For the entries below, repeat exactly each line starting with the one that contains "add_shallow_auth_property_to_peer peer prop" and going on through the one that contains "rewrite decide_True by lia.", and no others.

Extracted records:
● ● ● ●
Lemma camera_commit_one_live `{Runtime} :
  preserves (fun s => one_live_socket s = true) CameraSession.commit.
Proof.
  pose proof close_one_live as Hclose. pose proof closed_one_live as Hclosed.
  pose proof connectWs_one_live as Hconnect.
  assert (Hrender : forall fuel,
            preserves (fun s => one_live_socket s = true) (CameraSession.render fuel))
    by camera_render_preserves.
  preserves_auto.
Qed.

(** The open of a connecting socket. *)
Lemma open_one_live ws s :
  one_live_socket s = true -> deliverable s (WsOpen ws) = true ->
  one_live_socket (final ((set_readyState ws (fun _ => OPEN) ;; onopen)%handler s)) = true.
Proof.
  intros Hs Hd. cbn in Hd.
  destruct (sockets (net s) !! ws) as [[| | |]|] eqn:Hws; try discriminate.
  rewrite one_live_socket_spec in *.
  intros i st Hl Hlive. cbn in Hl |- *.
  destruct (decide (i = ws)) as [->|Hne].
  - apply (Hs ws CONNECTING Hws eq_refl).
  - rewrite list_lookup_alter_ne in Hl by congruence. apply (Hs i st Hl Hlive).
Qed.

Lemma voice_handle_one_live `{Runtime} e :
  is_open e = false ->
  preserves (fun s => one_live_socket s = true) (VoiceSession.handle e).
Proof.
  intros Ho.
  pose proof close_one_live as Hclose. pose proof closed_one_live as Hclosed.
  pose proof connectWs_one_live as Hconnect.
  destruct e; try discriminate; preserves_auto.
Qed.

Lemma camera_handle_one_live `{Runtime} e :
  is_open e = false ->
  preserves (fun s => one_live_socket s = true) (CameraSession.handle e).
Proof.
  intros Ho.
  pose proof close_one_live as Hclose. pose proof closed_one_live as Hclosed.
  pose proof connectWs_one_live as Hconnect.
  destruct e; try discriminate; preserves_auto.
Qed.

Lemma voice_dispatch_one_live `{Runtime} e s :
  one_live_socket s = true -> deliverable s e = true ->
  one_live_socket (final (VoiceSession.dispatch e s)) = true.
Proof.
  intros Hs Hd. unfold VoiceSession.dispatch.
  rewrite (final_bind _ _ _ tt) by apply uncaught_returns.
  pose proof voice_commit_one_live as Hcommit.
  pose proof voice_resume_one_live as Hresume.
  assert (Hrest : preserves (fun s0 => one_live_socket s0 = true)
                    (uncaught VoiceSession.commit ;;
                     s0 <- read ;;
                     VoiceSession.resume (awaitingStop (susp s0)) ;;
                     uncaught VoiceSession.commit)%handler) by preserves_auto.
  apply Hrest.
  destruct (is_open e) eqn:Ho.
  - destruct e; try discriminate. cbn [VoiceSession.handle].
    rewrite uncaught_same by reflexivity. apply open_one_live; assumption.
  - apply preserves_uncaught; [apply voice_handle_one_live, Ho | exact Hs].
Qed.
(** One write into the array: the view grows by the written entry, the
    array keeps its size. *)
Lemma add_shallow_auth_property_to_peer_view peer prop name seen :
  tsi_peer_view peer = Some seen →
  property_count peer < allocated_slots peer →
  ∃ peer',
    add_shallow_auth_property_to_peer peer prop name = Returns peer'
    ∧ tsi_peer_view peer'
      = Some (seen ++ [ {| tsi_name := Some name;
                           tsi_value := auth_value prop |} ])
    ∧ allocated_slots peer' = allocated_slots peer
    ∧ property_count peer' = S (property_count peer).
Proof.
  unfold tsi_peer_view, allocated_slots, add_shallow_auth_property_to_peer.
  destruct (properties peer) as [arr|]; [|simpl; lia].
  intros Hview Hlt. rewrite decide_True in Hview by lia.
  rewrite decide_True by done.
  eexists; split; [done|]. cbn [properties property_count].
  rewrite length_insert. split_and!; try done.
  rewrite decide_True by lia.
  erewrite take_S_r; [|by apply list_lookup_insert_eq].
  rewrite take_insert_ge by lia.
  apply mapM_Some. apply mapM_Some in Hview.
  apply Forall2_app; [done|]. by repeat constructor.
Qed.

Lemma shallow_peer_step_view peer prop seen :
  tsi_peer_view peer = Some seen →
  property_count peer < allocated_slots peer →
  ∃ peer',
    shallow_peer_step prop peer = Returns peer'
    ∧ tsi_peer_view peer' = Some (seen ++ option_list (tsi_property_of prop))
    ∧ allocated_slots peer' = allocated_slots peer
    ∧ property_count peer'
      = property_count peer + length (option_list (tsi_property_of prop)).
Proof.
  intros Hview Hlt. unfold shallow_peer_step, tsi_property_of.
  rewrite !strcmp_zero_decide.
  repeat case_bool_decide; simpl;
    try match goal with
        | |- context [add_shallow_auth_property_to_peer _ _ ?name] =>
            destruct (add_shallow_auth_property_to_peer_view
                        peer prop name seen Hview Hlt)
              as (peer' & Hadd & Hview' & Hslots' & Hcount');
            exists peer'; split_and!; [done..|lia]
        end.
  exists peer. rewrite app_nil_r. split_and!; [done..|lia].
Qed.

Lemma shallow_peer_loop_view it : ∀ peer seen,
  tsi_peer_view peer = Some seen →
  property_count peer + length it ≤ allocated_slots peer →
  ∃ peer',
    shallow_peer_loop it peer = Returns peer'
    ∧ tsi_peer_view peer' = Some (seen ++ omap tsi_property_of it)
    ∧ allocated_slots peer' = allocated_slots peer
    ∧ property_count peer'
      = property_count peer + length (omap tsi_property_of it).
Proof.
  induction it as [|prop it IH]; intros peer seen Hview Hroom.
  - exists peer. simpl. rewrite app_nil_r. split_and!; [done..|lia].
  - simpl in Hroom.
    destruct (shallow_peer_step_view peer prop seen Hview)
      as (peer1 & Hstep & Hview1 & Hslots1 & Hcount1); [lia|].
    assert (length (option_list (tsi_property_of prop)) ≤ 1) as Hone
      by (destruct (tsi_property_of prop); simpl; lia).
    destruct (IH peer1 _ Hview1) as (peer' & Hloop & Hview' & Hslots' & Hcount');
      [lia|].
    assert (omap tsi_property_of (prop :: it)
            = option_list (tsi_property_of prop) ++ omap tsi_property_of it)
      as -> by (simpl; by destruct (tsi_property_of prop)).
    exists peer'. cbn [shallow_peer_loop]. rewrite Hstep.
    unfold mbind, outcome_bind.
    rewrite Hloop, Hview', Hslots', Hslots1, Hcount', Hcount1.
    rewrite <- app_assoc, length_app. split_and!; [done..|lia].
Qed.

(** What the reconstructor returns: it never writes outside its array, the
    array has one slot per context property, and the entries written are
    the translations of the SAN, CN and PEM-certificate properties. *)
Lemma grpc_shallow_peer_from_ssl_auth_context_returns ctx :
  ∃ peer,
    grpc_shallow_peer_from_ssl_auth_context ctx = Returns peer
    ∧ tsi_peer_view peer = Some (omap tsi_property_of (auth_properties ctx))
    ∧ allocated_slots peer = length (auth_properties ctx)
    ∧ property_count peer
      = length (omap tsi_property_of (auth_properties ctx)).
Proof.
  unfold grpc_shallow_peer_from_ssl_auth_context,
    grpc_auth_context_property_iterator.
  rewrite count_auth_properties_length. simpl.
  case_decide as Hpos.
  - edestruct (shallow_peer_loop_view (auth_properties ctx)
                 {| properties :=
                      Some (replicate (length (auth_properties ctx)) None);
                    property_count := 0 |} [])
      as (peer & Hloop & Hview & Hslots & Hcount).
    + done.
    + unfold allocated_slots; cbn [properties property_count].
      by rewrite length_replicate.
    + unfold allocated_slots at 2 in Hslots.
      cbn [properties property_count] in Hslots, Hcount.
      rewrite length_replicate in Hslots.
      exists peer. split_and!; done.
  - destruct (auth_properties ctx); [|simpl in Hpos; lia].
    eexists; split_and!; done.
Qed.

(** The two tables are inverse on SAN, CN and PEM certificate, and nothing
    else comes back. *)
Lemma tsi_property_of_auth_property_of p :
  tsi_names_distinct K → grpc_names_distinct K →
  omap tsi_property_of (option_list (auth_property_of p))
  = if is_x509_property p then [p] else [].
Proof.
  intros Htsi Hgrpc. nodup_facts Htsi. nodup_facts Hgrpc.
  unfold auth_property_of, is_x509_property.
  destruct p as [[name|] value]; cbn [tsi_name tsi_value]; [|done].
  destruct (decide (name = TSI_X509_SUBJECT_COMMON_NAME_PEER_PROPERTY))
    as [->|Hcn]; [decide_names; unfold tsi_property_of; by decide_names|].
  destruct (decide (name = TSI_X509_SUBJECT_ALTERNATIVE_NAME_PEER_PROPERTY))
    as [->|Hsan]; [decide_names; unfold tsi_property_of; by decide_names|].
  destruct (decide (name = TSI_X509_PEM_CERT_PROPERTY))
    as [->|Hpem]; [decide_names; unfold tsi_property_of; by decide_names|].
  destruct (decide (name = TSI_SSL_SESSION_REUSED_PEER_PROPERTY))
    as [->|Hreused]; decide_names; try unfold tsi_property_of; by decide_names.
Qed.

Lemma round_trip_table props :
  tsi_names_distinct K → grpc_names_distinct K →
  omap tsi_property_of
    (transport_security_type_property :: omap auth_property_of props)
  = List.filter is_x509_property props.
Proof.
  intros Htsi Hgrpc.
  assert (tsi_property_of transport_security_type_property = None) as Htype.
  { nodup_facts Hgrpc. unfold tsi_property_of; simpl.
    repeat (case_bool_decide; simplify_eq/=; try done). }
  change (omap tsi_property_of (?q :: ?l))
    with (match tsi_property_of q with
          | Some y => y :: omap tsi_property_of l
          | None => omap tsi_property_of l
          end).
  rewrite Htype.
  induction props as [|p props IH]; [done|].
  assert (omap auth_property_of (p :: props)
          = option_list (auth_property_of p) ++ omap auth_property_of props)
    as -> by (simpl; by destruct (auth_property_of p)).
  rewrite omap_app, IH, (tsi_property_of_auth_property_of p Htsi Hgrpc).
  simpl. by destruct (is_x509_property p).
Qed.

End ReconstructorFacts.

(** ** The names of the released headers *)

Lemma grpc_header_names_tsi_distinct : tsi_names_distinct grpc_header_names.
Proof. apply (bool_decide_unpack _). by vm_compute. Qed.

Lemma grpc_header_names_grpc_distinct : grpc_names_distinct grpc_header_names.
Proof. apply (bool_decide_unpack _). by vm_compute. Qed.

(** ** Claims on the extractor and the reconstructor *)

Section PeerClaims.
Context {K : property_names}.

(** C3. [grpc_ssl_peer_to_auth_context] is a function of the ordered list of
    peer properties: two peers showing the same list get the same context.
    When the list holds a SAN property the designated identity is the SAN
    name, wherever a CN property stands in the list; the CN name is
    designated exactly when a CN property occurs and no SAN property
    does. *)
Theorem peer_identity_san_overrides_cn (peer : tsi_peer)
    (props : list tsi_peer_property) :
  tsi_names_distinct K →
  grpc_names_distinct K →
  tsi_peer_view peer = Some props →
  1 ≤ length props →
  ∃ ctx,
    grpc_ssl_peer_to_auth_context peer = Returns ctx
    ∧ (∀ peer', tsi_peer_view peer' = Some props →
                grpc_ssl_peer_to_auth_context peer' = Returns ctx)
    ∧ (has_property TSI_X509_SUBJECT_COMMON_NAME_PEER_PROPERTY props = true →
       has_property TSI_X509_SUBJECT_ALTERNATIVE_NAME_PEER_PROPERTY props
       = true →
       peer_identity_property_name ctx = Some GRPC_X509_SAN_PROPERTY_NAME)
    ∧ (peer_identity_property_name ctx = Some GRPC_X509_CN_PROPERTY_NAME ↔
       has_property TSI_X509_SUBJECT_COMMON_NAME_PEER_PROPERTY props = true
       ∧ has_property TSI_X509_SUBJECT_ALTERNATIVE_NAME_PEER_PROPERTY props
         = false).
Proof.
  intros Htsi Hgrpc Hview Hlen. nodup_facts Htsi. nodup_facts Hgrpc.
  assert (GRPC_X509_SAN_PROPERTY_NAME ≠ GRPC_X509_CN_PROPERTY_NAME) as Hsc
    by done.
  eexists. split; [by apply grpc_ssl_peer_to_auth_context_returns|].
  split; [intros peer' Hview';
          by apply grpc_ssl_peer_to_auth_context_returns|].
  cbn [peer_identity_property_name].
  unfold designated_identity, identity_from.
  destruct (has_property TSI_X509_SUBJECT_ALTERNATIVE_NAME_PEER_PROPERTY _),
    (has_property TSI_X509_SUBJECT_COMMON_NAME_PEER_PROPERTY _);
    (split; [done|split]); try done; try (intros [? ?]; done);
    intros [= Heq]; by destruct Hsc.
Qed.
(** X19. When the rate-limit answer has no [reset] field, or one that is
    not an integer, the reset time is reported as [N/A] and the clock is
    not consulted: the check succeeds even with a clock that always fails. *)
Theorem reset_time_without_timestamp
    (w : World) (local_time : Z -> result string) (resp : Response)
    (data resources rate_data limit remaining reset_ts : pyval) :
  requests_get w (mkRequest "https://api.github.com/rate_limit"
                            (_get_auth_headers w) None) = Ok resp ->
  status_code resp = 200%Z ->
  json resp = Ok data ->
  get data "resources" (PDict []) = Ok resources ->
  get resources "core" (PDict []) = Ok rate_data ->
  get rate_data "limit" (PStr "N/A") = Ok limit ->
  get rate_data "remaining" (PStr "N/A") = Ok remaining ->
  get rate_data "reset" (PStr "N/A") = Ok reset_ts ->
  int_value reset_ts = None ->
  check_github_api_health w local_time
  = Ok [("status", PStr "SUCCESS"); ("limit", limit); ("remaining", remaining);
        ("reset_time", PStr "N/A");
        ("used_token", PBool (has_key "Authorization" (_get_auth_headers w)))].
Proof.
  intros Hget Hst Hjson Hres Hcore Hlimit Hrem Hreset Hint.
  unfold check_github_api_health. rewrite Hget. cbn [bind try_except].
  rewrite Hst. cbn [Z.eqb Pos.eqb negb]. rewrite Hjson. cbn [bind].
  rewrite Hres. cbn [bind]. rewrite Hcore. cbn [bind].
  rewrite Hlimit. cbn [bind]. rewrite Hrem. cbn [bind].
  rewrite Hreset. cbn [bind]. rewrite Hint. cbn [bind].
  unfold _get_auth_headers.
  destruct (getenv w "GITHUB_TOKEN") as [t|]; [destruct (String.eqb t "")|];
    reflexivity.
Qed.

Lemma reset_time_without_timestamp_witness :
  check_github_api_health bare_world (fun _ => Raise (Exn ValueError "no clock"))
  = Ok [("status", PStr "SUCCESS"); ("limit", PStr "N/A"); ("remaining", PStr "N/A");
        ("reset_time", PStr "N/A");
        ("used_token", PBool (has_key "Authorization" (_get_auth_headers bare_world)))].
Proof.
  apply (reset_time_without_timestamp bare_world _
           (Scenario.ok_json (PDict []))
           (PDict []) (PDict []) (PDict []) (PStr "N/A") (PStr "N/A") (PStr "N/A"));
    reflexivity.
Defined.
(* ===== verification/_CoqProject ===== *)
-Q . S2P
Prelude.v
Errno.v
Text.v
UAccess.v
Seccomp.v
SeccompProofs.v
NetPacket.v
Firewall.v
FirewallProofs.v
Crc32.v
Codec.v
Pattern.v
BuddyModel.v
BuddyList.v
BuddyInv.v
BuddyOps.v
BuddyAlloc.v
BuddyRange.v
BuddySpec.v
Vma.v
Frame.v
FrameBuddy.v
Paging.v
PagingProofs.v
Cgroup.v
Swap.v
AddrSpace.v
PhysInv.v
PteBits.v
SpaceInv.v
SpaceSteps.v
SpaceReclaim.v
SpaceFault.v
SpaceDemo.v
SpaceMem.v
SpaceUnmap.v
SpaceMap.v
SpaceProtect.v
SpaceDrop.v
SpaceFork.v
SpaceBrk.v
SpaceSystem.v
Signal.v
SignalProofs.v
SignalFrame.v
Pipe.v
PipeProofs.v
FdTable.v
Arith.v
ArithProofs.v
ArithSpec.v
ArithText.v
EventFd.v
ArchivePath.v
ArchiveTime.v
SshWire.v
Bytes.v
Ext2.v
Ext2Fs.v
Ext2Names.v
Ext2Disk.v
Ext2Alloc.v
Ext2Blocks.v
Ext2Inode.v
Ext2Tree.v
Ext2Map.v
Ext2File.v
Ext2Spec.v
Ext2Free.v
Ext2Trunc.v
Ext2Dirent.v
Ext2Dir.v
Ext2Inodes.v
Ext2Links.v
Ext2Create.v
Ext2Link.v
Ext2Mkdir.v
Ext2Rename.v
Ext2Demo.v
Ext2Contract.v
● ● ● ●
▶ Completed task
    add_shallow_auth_property_to_peer peer prop name = Returns peer'
    ∧ tsi_peer_view peer'
      = Some (seen ++ [ {| tsi_name := Some name;
                           tsi_value := auth_value prop |} ])
    ∧ allocated_slots peer' = allocated_slots peer
    ∧ property_count peer' = S (property_count peer).
Proof.
  unfold tsi_peer_view, allocated_slots, add_shallow_auth_property_to_peer.
  destruct (properties peer) as [arr|]; [|simpl; lia].
  intros Hview Hlt. rewrite decide_True in Hview by lia.
  rewrite decide_True by done.
  eexists; split; [done|]. cbn [properties property_count].
  rewrite length_insert. split_and!; try done.
  rewrite decide_True by lia.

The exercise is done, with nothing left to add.